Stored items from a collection
★ ★ ★

(** X15: the route [/nodes/register].  Without a list it replies 400 and
    changes nothing.  With a list of addresses that [register_node] all
    accepts it replies 201 with the peer set, which has gained the entry of
    each address.  With a list that holds an address that [register_node]
    refuses, the request raises at the first such address; the addresses
    before it stay registered and those after it are not looked at. *)
Theorem register_nodes_batch (self : Blockchain) :
  register_nodes None self
  = (Ok (RegisterError "Error: Please supply a valid list of nodes", 400), self) /\
  (forall addresses : list string,
      Forall (fun a => is_Some (peer_entry a)) addresses ->
      register_nodes (Some addresses) self
      = (Ok (RegisterAdded "New nodes have been added"
               (elements (list_to_set (omap peer_entry addresses) ∪ nodes self)),
             201),
         {| chain := chain self;
            current_transactions := current_transactions self;
            nodes := list_to_set (omap peer_entry addresses) ∪ nodes self |})) /\
  (forall (pre post : list string) (bad : string),
      Forall (fun a => is_Some (peer_entry a)) pre ->
      peer_entry bad = None ->
      exists e,
        register_nodes (Some (pre ++ bad :: post)%list) self
        = (Raise e,
           {| chain := chain self;
              current_transactions := current_transactions self;
              nodes := list_to_set (omap peer_entry pre) ∪ nodes self |})).
Proof.
  split; [reflexivity|]. split.
  - intros addresses Hall. unfold register_nodes, bind, get, ret.
    rewrite (register_each_all addresses Hall self). reflexivity.
  - intros pre post bad Hpre Hbad. unfold register_nodes, bind.
    destruct (register_each_stops pre post bad Hpre Hbad self) as [e ->].
    exists e. reflexivity.
Qed.

(** ** URLs with a scheme *)

Lemma remove_unsafe_app (a b : string) :
  urllib.remove_unsafe (a ++ b) = urllib.remove_unsafe a ++ urllib.remove_unsafe b.
Proof.
  induction a as [|c a IH]; simpl; [reflexivity|].
  destruct ((urllib.code c =? 9) || (urllib.code c =? 10) || (urllib.code c =? 13))%nat;
    simpl; rewrite IH; reflexivity.
Qed.

Lemma append_nil_l (s : string) : EmptyString ++ s = s.
Proof. reflexivity. Qed.

Lemma append_cons (c : ascii) (a b : string) : String c a ++ b = String c (a ++ b).
Proof. reflexivity. Qed.

Lemma clean_host_facts (host : string) :
  urllib.all_chars (fun c => negb (netloc_breaker c)) host = true ->
  urllib.remove_unsafe host = host /\
  urllib.contains "[" host = false /\
  urllib.contains "]" host = false /\
  forall rest, ends_netloc rest = true ->
    urllib.splitnetloc (host ++ rest) = (host, rest).
Proof.
  induction host as [|c host IH];
    cbn [urllib.all_chars urllib.remove_unsafe urllib.contains urllib.splitnetloc
         String.append].
  - intros _. repeat split. intros rest Hrest. rewrite append_nil_l.
    destruct rest as [|d rest]; [reflexivity|].
    cbn [ends_netloc urllib.splitnetloc] in Hrest |- *.
    rewrite Hrest. reflexivity.
  - intros Hall. apply andb_true_iff in Hall as [Hc Hall].
    destruct (IH Hall) as (Hru & Hopen & Hclose & Hsplit).
    unfold netloc_breaker in Hc. apply negb_true_iff in Hc.
    apply orb_false_iff in Hc as [Hdelim Hunsafe].
    apply orb_false_iff in Hdelim as [Hdelim Hcl].
    apply orb_false_iff in Hdelim as [Hdelim Hop].
    rewrite Hunsafe, Hru.
    rewrite (Ascii.eqb_sym "[" c), Hop, (Ascii.eqb_sym "]" c), Hcl, Hopen, Hclose.
    repeat split. intros rest Hrest. rewrite append_cons.
    cbn [urllib.splitnetloc]. rewrite Hdelim, (Hsplit rest Hrest). reflexivity.
Qed.

Lemma remove_unsafe_ends_netloc (rest : string) :
  ends_netloc rest = true -> ends_netloc (urllib.remove_unsafe rest) = true.
Proof.
  destruct rest as [|c rest]; simpl; [reflexivity|]. intros Hc.
  apply orb_true_iff in Hc as [Hc|Hc]; [apply orb_true_iff in Hc as [Hc|Hc]|];
    apply Ascii.eqb_eq in Hc; subst c; reflexivity.
Qed.

(** The parse of a URL once its scheme is split off, when a network
    location follows. *)
Lemma urlparse_netloc (address scheme host rest : string) :
  urllib.split_scheme (urllib.remove_unsafe (urllib.lstrip address))
  = (scheme, String "/" (String "/" (host ++ rest))) ->
  urllib.all_chars (fun c => negb (netloc_breaker c)) host = true ->
  ends_netloc rest = true ->
  exists parsed,
    urllib.urlparse address = Ok parsed /\ urllib.netloc parsed = host.
Proof.
  intros Hscheme Hclean Hrest.
  destruct (clean_host_facts host Hclean) as (_ & Hopen & Hclose & Hsplit).
  unfold urllib.urlparse. rewrite Hscheme, (Hsplit rest Hrest), Hopen, Hclose.
  simpl.
  destruct (urllib.split_first "#" rest) as [[u f]|];
    [destruct (urllib.split_first "?" u) as [[u' q]|]
    |destruct (urllib.split_first "?" rest) as [[u' q]|]];
    match goal with
    | |- context [if ?c then _ else _] => destruct c
    end;
    try match goal with
    | |- context [urllib.splitparams ?x] => destruct (urllib.splitparams x)
    end;
    eexists; split; reflexivity.
Qed.

(** X16: of a URL with the scheme [http] or [https], [register_node] keeps
    the network location alone.  For every host that is not empty, is made
    of ASCII characters and holds none of [/ ? # [ ]], tab, line feed and
    carriage return, and whatever path, query or fragment follows it, the
    entry added is the host; so two such URLs with the same host add the
    same entry. *)
Theorem register_node_url (host rest : string) (self : Blockchain) :
  plain_host host = true ->
  ends_netloc rest = true ->
  register_node ("http://" ++ host ++ rest) self = (Ok tt, add_node host self) /\
  register_node ("https://" ++ host ++ rest) self = (Ok tt, add_node host self).
Proof.
  intros Hhost Hrest. unfold plain_host in Hhost.
  apply andb_true_iff in Hhost as [Hhost Hclean].
  apply andb_true_iff in Hhost as [Hne _].
  destruct (clean_host_facts host Hclean) as (Hru & _).
  pose proof (remove_unsafe_ends_netloc rest Hrest) as Hrest'.
  assert (Hreg : forall address,
            (exists parsed, urllib.urlparse address = Ok parsed /\
                            urllib.netloc parsed = host) ->
            register_node address self = (Ok tt, add_node host self)).
  { intros address (parsed & Hparse & Hnetloc).
    rewrite (register_node_spec address parsed self Hparse), Hnetloc, Hne.
    reflexivity. }
  split; apply Hreg.
  - apply (urlparse_netloc _ "http" host (urllib.remove_unsafe rest));
      [|exact Hclean|exact Hrest'].
    rewrite !append_cons, append_nil_l. cbn [urllib.lstrip urllib.remove_unsafe].
    simpl. rewrite remove_unsafe_app, Hru. reflexivity.
  - apply (urlparse_netloc _ "https" host (urllib.remove_unsafe rest));
      [|exact Hclean|exact Hrest'].
    rewrite !append_cons, append_nil_l. cbn [urllib.lstrip urllib.remove_unsafe].
    simpl. rewrite remove_unsafe_app, Hru. reflexivity.
Qed.

(** ** The text that [valid_proof] digests *)

Lemma append_assoc (a b c : string) : (a ++ b) ++ c = a ++ (b ++ c).
Proof.
  induction a as [|x a IH]; [reflexivity|].
  rewrite !append_cons, IH. reflexivity.
Qed.

Lemma string_of_uint_revapp (l : Decimal.uint) :
  forall acc : Decimal.uint,
    NilEmpty.string_of_uint (Decimal.revapp l acc)
    = NilEmpty.string_of_uint (Decimal.revapp l Decimal.Nil)
      ++ NilEmpty.string_of_uint acc.
Proof.
  induction l as [|l IH|l IH|l IH|l IH|l IH|l IH|l IH|l IH|l IH|l IH];
    intros acc; [reflexivity|..];
    cbn [Decimal.revapp];
    rewrite (IH (_ acc)), (IH (_ Decimal.Nil)); cbn [NilEmpty.string_of_uint];
    rewrite append_assoc; reflexivity.
Qed.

★ ★ ★

# Work to complete:
Which lines above run from the one containing "cbn [urllib.splitnetloc]. rewrite" down to the one containing "intros Hhost Hrest."? Repeat exactly those, both ends included, and nothing else.

# Response to this task:
    cbn [urllib.splitnetloc]. rewrite Hdelim, (Hsplit rest Hrest). reflexivity.
Qed.

Lemma remove_unsafe_ends_netloc (rest : string) :
  ends_netloc rest = true -> ends_netloc (urllib.remove_unsafe rest) = true.
Proof.
  destruct rest as [|c rest]; simpl; [reflexivity|]. intros Hc.
  apply orb_true_iff in Hc as [Hc|Hc]; [apply orb_true_iff in Hc as [Hc|Hc]|];
    apply Ascii.eqb_eq in Hc; subst c; reflexivity.
Qed.

(** The parse of a URL once its scheme is split off, when a network
    location follows. *)
Lemma urlparse_netloc (address scheme host rest : string) :
  urllib.split_scheme (urllib.remove_unsafe (urllib.lstrip address))
  = (scheme, String "/" (String "/" (host ++ rest))) ->
  urllib.all_chars (fun c => negb (netloc_breaker c)) host = true ->
  ends_netloc rest = true ->
  exists parsed,
    urllib.urlparse address = Ok parsed /\ urllib.netloc parsed = host.
Proof.
  intros Hscheme Hclean Hrest.
  destruct (clean_host_facts host Hclean) as (_ & Hopen & Hclose & Hsplit).
  unfold urllib.urlparse. rewrite Hscheme, (Hsplit rest Hrest), Hopen, Hclose.
  simpl.
  destruct (urllib.split_first "#" rest) as [[u f]|];
    [destruct (urllib.split_first "?" u) as [[u' q]|]
    |destruct (urllib.split_first "?" rest) as [[u' q]|]];
    match goal with
    | |- context [if ?c then _ else _] => destruct c
    end;
    try match goal with
    | |- context [urllib.splitparams ?x] => destruct (urllib.splitparams x)
    end;
    eexists; split; reflexivity.
Qed.

(** X16: of a URL with the scheme [http] or [https], [register_node] keeps
    the network location alone.  For every host that is not empty, is made
    of ASCII characters and holds none of [/ ? # [ ]], tab, line feed and
    carriage return, and whatever path, query or fragment follows it, the
    entry added is the host; so two such URLs with the same host add the
    same entry. *)
Theorem register_node_url (host rest : string) (self : Blockchain) :
  plain_host host = true ->
  ends_netloc rest = true ->
  register_node ("http://" ++ host ++ rest) self = (Ok tt, add_node host self) /\
  register_node ("https://" ++ host ++ rest) self = (Ok tt, add_node host self).
Proof.
  intros Hhost Hrest. unfold plain_host in Hhost.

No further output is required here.